Following Up on the Outcomes of the First Global Stocktake under the Paris Agreement
by Wolfgang Obergassel, Project Coordinator of ACCLIMATE
One of the research topics in ACCLIMATE is the five-yearly Global Stocktake (GST) under the Paris Agreement. Under the GST, the global community takes stock of its progress towards achieving the objectives of the Paris Agreement every five years. The Parties to the Paris Agreement are required to take the GST outcomes into account in the development of their subsequent NDCs.
As analysed in one of ACCLIMATE’s predecessor projects, NDC ASPECTS, the conclusion of the first GST at COP28 in Dubai in 2023 broke new ground for the international climate regime. The GST decision inter alia called on Parties to transition away from fossil fuels by 2050, and, by 2030, to halt and reverse deforestation and forest degradation, triple globally installed renewable energy capacity and double the speed of global energy efficiency improvements. After 30 years of discussing climate change mitigation only in abstract terms of emission targets, the Dubai decision thus broadened the focus to directly target the activities that are causing GHG emissions.
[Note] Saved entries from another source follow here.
(* ===== verification/Types.v ===== *)
(** * Data types of the manifest and of the role-graph keys

    The enums and structs of [manifest.rs], and the enums and key structs of
    [model.rs], with their derived or hand-written orders.  A struct's fields carry
    a prefix naming the struct; a [Vec] is a list, a [BTreeMap] a [gmap]. *)

From S2P Require Import Prelude BTree RustStr.

(** ** Enums of the manifest *)

Module ObjectType.
Inductive ObjectType : Set :=
  | Table | View | MaterializedView | Sequence | Function | Schema | Database | Type_.

(** [impl Display for ObjectType] *)
Definition object_type_to_string (t : ObjectType) : string :=
  match t with
  | Table => "table"
  | View => "view"
  | MaterializedView => "materialized_view"
  | Sequence => "sequence"
  | Function => "function"
  | Schema => "schema"
  | Database => "database"
  | Type_ => "type"
  end.
End ObjectType.
Abbreviation ObjectType := ObjectType.ObjectType.
Abbreviation object_type_to_string := ObjectType.object_type_to_string.

Module Privilege.
Inductive Privilege : Set :=
  | Select | Insert | Update | Delete | Truncate | References | Trigger
  | Execute | Usage | Create | Connect | Temporary.

(** [impl Display for Privilege] *)
Definition privilege_to_string (p : Privilege) : string :=
  match p with
  | Select => "SELECT"
  | Insert => "INSERT"
  | Update => "UPDATE"
  | Delete => "DELETE"
  | Truncate => "TRUNCATE"
  | References => "REFERENCES"
  | Trigger => "TRIGGER"
  | Execute => "EXECUTE"
  | Usage => "USAGE"
  | Create => "CREATE"
  | Connect => "CONNECT"
  | Temporary => "TEMPORARY"
  end.
End Privilege.
Abbreviation Privilege := Privilege.Privilege.
Abbreviation privilege_to_string := Privilege.privilege_to_string.

Module Ensure.
Inductive Ensure : Set := Present | Absent.
End Ensure.
Abbreviation Ensure := Ensure.Ensure.

Module SchemaBindingFacet.
Inductive SchemaBindingFacet : Set := Owner | Bindings.

(** [impl Display for SchemaBindingFacet] *)
Definition facet_to_string (f : SchemaBindingFacet) : string :=
  match f with Owner => "owner" | Bindings => "bindings" end.
End SchemaBindingFacet.
Abbreviation SchemaBindingFacet := SchemaBindingFacet.SchemaBindingFacet.
Abbreviation facet_to_string := SchemaBindingFacet.facet_to_string.

Module DefaultPrivilegeScopeType.
Inductive DefaultPrivilegeScopeType : Set := Global | Schema.
End DefaultPrivilegeScopeType.
Abbreviation DefaultPrivilegeScopeType := DefaultPrivilegeScopeType.DefaultPrivilegeScopeType.

Section enum_instances.
#[export] Instance object_type_eq_dec : EqDecision ObjectType.
Proof. solve_decision. Defined.
#[export] Instance privilege_eq_dec : EqDecision Privilege.
Proof. solve_decision. Defined.
#[export] Instance ensure_eq_dec : EqDecision Ensure.
Proof. solve_decision. Defined.
#[export] Instance facet_eq_dec : EqDecision SchemaBindingFacet.
Proof. solve_decision. Defined.
#[export] Instance scope_type_eq_dec : EqDecision DefaultPrivilegeScopeType.
Proof. solve_decision. Defined.
End enum_instances.

#[export] Instance object_type_to_string_inj : Inj (=) (=) object_type_to_string.
Proof. by intros [] []. Qed.
#[export] Instance privilege_to_string_inj : Inj (=) (=) privilege_to_string.
Proof. by intros [] []. Qed.

#[export] Instance object_type_countable : Countable ObjectType.
Proof.
  refine {|
  encode t := match t with
    | ObjectType.Table => 1 | ObjectType.View => 2 | ObjectType.MaterializedView => 3
    | ObjectType.Sequence => 4 | ObjectType.Function => 5 | ObjectType.Schema => 6
    | ObjectType.Database => 7 | ObjectType.Type_ => 8 end%positive;
  decode p := match p with
    | 1 => Some ObjectType.Table | 2 => Some ObjectType.View
    | 3 => Some ObjectType.MaterializedView | 4 => Some ObjectType.Sequence
    | 5 => Some ObjectType.Function | 6 => Some ObjectType.Schema
    | 7 => Some ObjectType.Database | 8 => Some ObjectType.Type_ | _ => None end%positive |}.
  by intros [].
Defined.

#[export] Instance privilege_countable : Countable Privilege.
Proof.
  refine {|
  encode p := match p with
    | Privilege.Select => 1 | Privilege.Insert => 2 | Privilege.Update => 3
    | Privilege.Delete => 4 | Privilege.Truncate => 5 | Privilege.References => 6
    | Privilege.Trigger => 7 | Privilege.Execute => 8 | Privilege.Usage => 9
    | Privilege.Create => 10 | Privilege.Connect => 11 | Privilege.Temporary => 12
    end%positive;
  decode n := match n with
    | 1 => Some Privilege.Select | 2 => Some Privilege.Insert | 3 => Some Privilege.Update
    | 4 => Some Privilege.Delete | 5 => Some Privilege.Truncate
    | 6 => Some Privilege.References | 7 => Some Privilege.Trigger
    | 8 => Some Privilege.Execute | 9 => Some Privilege.Usage | 10 => Some Privilege.Create
    | 11 => Some Privilege.Connect | 12 => Some Privilege.Temporary | _ => None
    end%positive |}.
  by intros [].
Defined.

#[export] Instance facet_countable : Countable SchemaBindingFacet.
Proof.
  refine {|
  encode f := match f with
    | SchemaBindingFacet.Owner => 1 | SchemaBindingFacet.Bindings => 2 end%positive;
  decode n := match n with
    | 1 => Some SchemaBindingFacet.Owner | 2 => Some SchemaBindingFacet.Bindings
    | _ => None end%positive |}.
  by intros [].
Defined.

(** [impl Ord for ObjectType], [impl Ord for Privilege]: by the displayed name. *)
#[export] Instance object_type_ord : Ord ObjectType := ord_by object_type_to_string.
#[export] Instance privilege_ord : Ord Privilege := ord_by privilege_to_string.

(** The derived order of [SchemaBindingFacet] is the order of its constructors. *)
Definition facet_index (f : SchemaBindingFacet) : nat :=
  match f with SchemaBindingFacet.Owner => 0 | SchemaBindingFacet.Bindings => 1 end.
#[export] Instance facet_index_inj : Inj (=) (=) facet_index.
Proof. by intros [] []. Qed.
#[export] Instance facet_ord : Ord SchemaBindingFacet := ord_by facet_index.

(** ** Structs of the manifest *)

(** [AuthProvider] is metadata no operation of this library reads: its tag and
    fields are kept as an association of names to optional values. *)
Record AuthProvider := {
  ap_type : string;
  ap_fields : list (string * option string);
}.

Definition ConfigValue : Type := string.

Record ProfileObjectTarget := {
  pot_object_type : ObjectType;
  pot_name : option string;
}.

Record ProfileGrant := {
  pg_privileges : list Privilege;
  pg_object : ProfileObjectTarget;
  pg_ensure : Ensure;
}.

Record DefaultPrivilegeGrant := {
  dpg_role : option string;
  dpg_privileges : list Privilege;
  dpg_on_type : ObjectType;
  dpg_ensure : Ensure;
}.

Record Profile := {
  prof_login : option bool;
  prof_inherit : option bool;
  prof_grants : list ProfileGrant;
  prof_default_privileges : list DefaultPrivilegeGrant;
  prof_config : gmap string ConfigValue;
}.

Record SchemaBinding := {
  sb_name : string;
  sb_profiles : list string;
  sb_role_pattern : option string;
  sb_owner : option string;
}.

Record PasswordSource := { ps_from_env : string }.

Record RoleDefinition := {
  rd_name : string;
  rd_external : bool;
  rd_preserve_undeclared_grants : bool;
  rd_login : option bool;
  rd_superuser : option bool;
  rd_createdb : option bool;
  rd_createrole : option bool;
  rd_inherit : option bool;
  rd_replication : option bool;
  rd_bypassrls : option bool;
  rd_connection_limit : option Z;
  rd_comment : option string;
  rd_password : option PasswordSource;
  rd_password_valid_until : option string;
  rd_config : gmap string ConfigValue;
}.

Record ObjectTarget := {
  ot_object_type : ObjectType;
  ot_schema : option string;
  ot_name : option string;
}.

Record Grant := {
  gr_role : string;
  gr_privileges : list Privilege;
  gr_object : ObjectTarget;
  gr_ensure : Ensure;
}.

Record DefaultPrivilegeScopeSpec := {
  dps_scope_type : DefaultPrivilegeScopeType;
  dps_schema : option string;
}.

Record DefaultPrivilege := {
  dp_owner : option string;
  dp_schema : option string;
  dp_scope : option DefaultPrivilegeScopeSpec;
  dp_grant : list DefaultPrivilegeGrant;
}.

Record MemberSpec := {
  ms_name : string;
  ms_inherit : option bool;
  ms_admin : option bool;
}.

(** [MemberSpec::inherit], [MemberSpec::admin] *)
Definition member_inherit (m : MemberSpec) : bool := default true (ms_inherit m).
Definition member_admin (m : MemberSpec) : bool := default false (ms_admin m).

Record Membership := {
  mb_role : string;
  mb_members : list MemberSpec;
  mb_exclusive : bool;
}.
However, at the subsequent COP29 in Baku, recalcitrant countries, in particular the Arab Group and the Like-Minded Developing Countries, had successfully blocked all attempts at following up. On mitigation, the most important issue at stake in Belém was therefore whether the UNFCCC would be able to continue focusing on the transitions that are needed to achieve the mitigation objectives of the Paris Agreement - or would get forced back into discussing the global emissions gap only in abstract terms.
ACCLIMATE partner Wuppertal Institute recently published a first assessment of the outcomes of the Belém conference. The Brazilian COP presidency had pledged to secure a follow-up to the GST in Belém and Brazilian president Lula da Silva had suggested the development of roadmaps on ending deforestation and transitioning away from fossil fuels. Over the course of the conference the suggestion to develop a fossil transition roadmap was supported by more than 80 Parties. However, in particular the Arab Group and the LMDCs again objected to “targeting” specific sectors.
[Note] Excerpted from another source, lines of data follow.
(* ===== verification/Guc.v ===== *)
(** * List-valued configuration parameters ([guc.rs])

    [split_guc_list] cuts the value of a list-quoted parameter into its elements,
    [canonicalize_list_guc_value] rewrites a value into one canonical spelling.
    The theorems: canonicalization keeps the denoted list, is idempotent, and two
    well-formed values have the same canonical form exactly when they denote the
    same list. *)

From S2P Require Import Prelude BTree RustStr.

Definition LIST_QUOTE_PARAMETERS : list string :=
  ["local_preload_libraries"; "search_path"; "session_preload_libraries";
   "shared_preload_libraries"; "temp_tablespaces"].

Definition is_list_quote_parameter (parameter : string) : bool :=
  bool_decide (parameter ∈ LIST_QUOTE_PARAMETERS).

(** A separator between elements. *)
Definition is_separator (c : string) : bool := is_whitespace c || String.eqb c ",".

(** The [while] loop over leading separators. *)
Fixpoint skip_separators (cs : list string) : list string :=
  match cs with
  | c :: cs' => if is_separator c then skip_separators cs' else cs
  | [] => []
  end.

(** The loop after an opening quote: the element and the characters after the
    closing quote, [None] when the input ends first. *)
Fixpoint take_quoted (cs : list string) : option (string * list string) :=
  match cs with
  | [] => None
  | c :: cs' =>
      if String.eqb c DQ then
        match cs' with
        | c' :: cs'' =>
            if String.eqb c' DQ
            then '(e, rest) ← take_quoted cs''; Some (DQ +:+ e, rest)
            else Some ("", cs')
        | [] => Some ("", [])
        end
      else '(e, rest) ← take_quoted cs'; Some (c +:+ e, rest)
  end.

(** The [while] loop of an unquoted element. *)
Fixpoint take_bare (cs : list string) : string * list string :=
  match cs with
  | c :: cs' =>
      if is_separator c then ("", cs)
      else let '(e, rest) := take_bare cs' in (c +:+ e, rest)
  | [] => ("", [])
  end.

(** The outer [loop]; every turn consumes a character, so the number of characters
    bounds the turns. *)
Fixpoint split_loop (fuel : nat) (cs : list string) : option (list string) :=
  match fuel with
  | O => None
  | S fuel =>
      match skip_separators cs with
      | [] => Some []
      | first :: cs' =>
          if String.eqb first DQ then
            '(element, rest) ← take_quoted cs';
            elements ← split_loop fuel rest; Some (element :: elements)
          else
            let '(element, rest) := take_bare (first :: cs') in
            elements ← split_loop fuel rest; Some (element :: elements)
      end
  end.

Definition split_guc_list (value : string) : option (list string) :=
  split_loop (S (length (chars value))) (chars value).

Definition is_simple_element (element : string) : bool :=
  match chars element with
  | [] => false
  | c :: cs =>
      (is_ascii_lowercase c || String.eqb c "_") &&
      forallb (λ c, is_ascii_lowercase c || is_ascii_digit c || String.eqb c "_") cs
  end.

Definition quote_element_if_needed (element : string) : string :=
  if is_simple_element element then element
  else DQ +:+ replace_char dq_char (DQ +:+ DQ) element +:+ DQ.

Definition canonicalize_list_guc_value (value : string) : string :=
  match split_guc_list value with
  | Some elements => join ", " (quote_element_if_needed <$> elements)
  | None => value
  end.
It was therefore again not possible to explicitly refer to the “global efforts” agreed on in Dubai in the outcome from Belém. Brazil announced that it will now develop roadmaps for phasing out fossil fuels and ending deforestation under its own authority outside the formal UNFCCC process. Colombia has announced that it will support the fossil fuel transition process by organizing an international conference together with the Netherlands. However, such parallel voluntary processes on fossil fuels and deforestation roadmaps must also lead to concrete measures. A plethora of international climate initiatives has been launched over the last decade but many of them provide only little added value. The ACCLIMATE project will monitor the progress of the two roadmap processes.
The project will also analyse in detail to what extent the GST outcomes are picked up nationally by Parties. Are countries actually reflecting the “global efforts” agreed in Dubai in their NDCs and national policies? If yes, to what extent is this actually due to the UNFCCC process, have the countries actually engaged with the GST outcome substantively, or are their NDCs only mirroring the international requirements without actual engagement on substance? And to what extent is international cooperation of countries being influenced by the GST outcome? First research results on these questions are due in late summer 2026.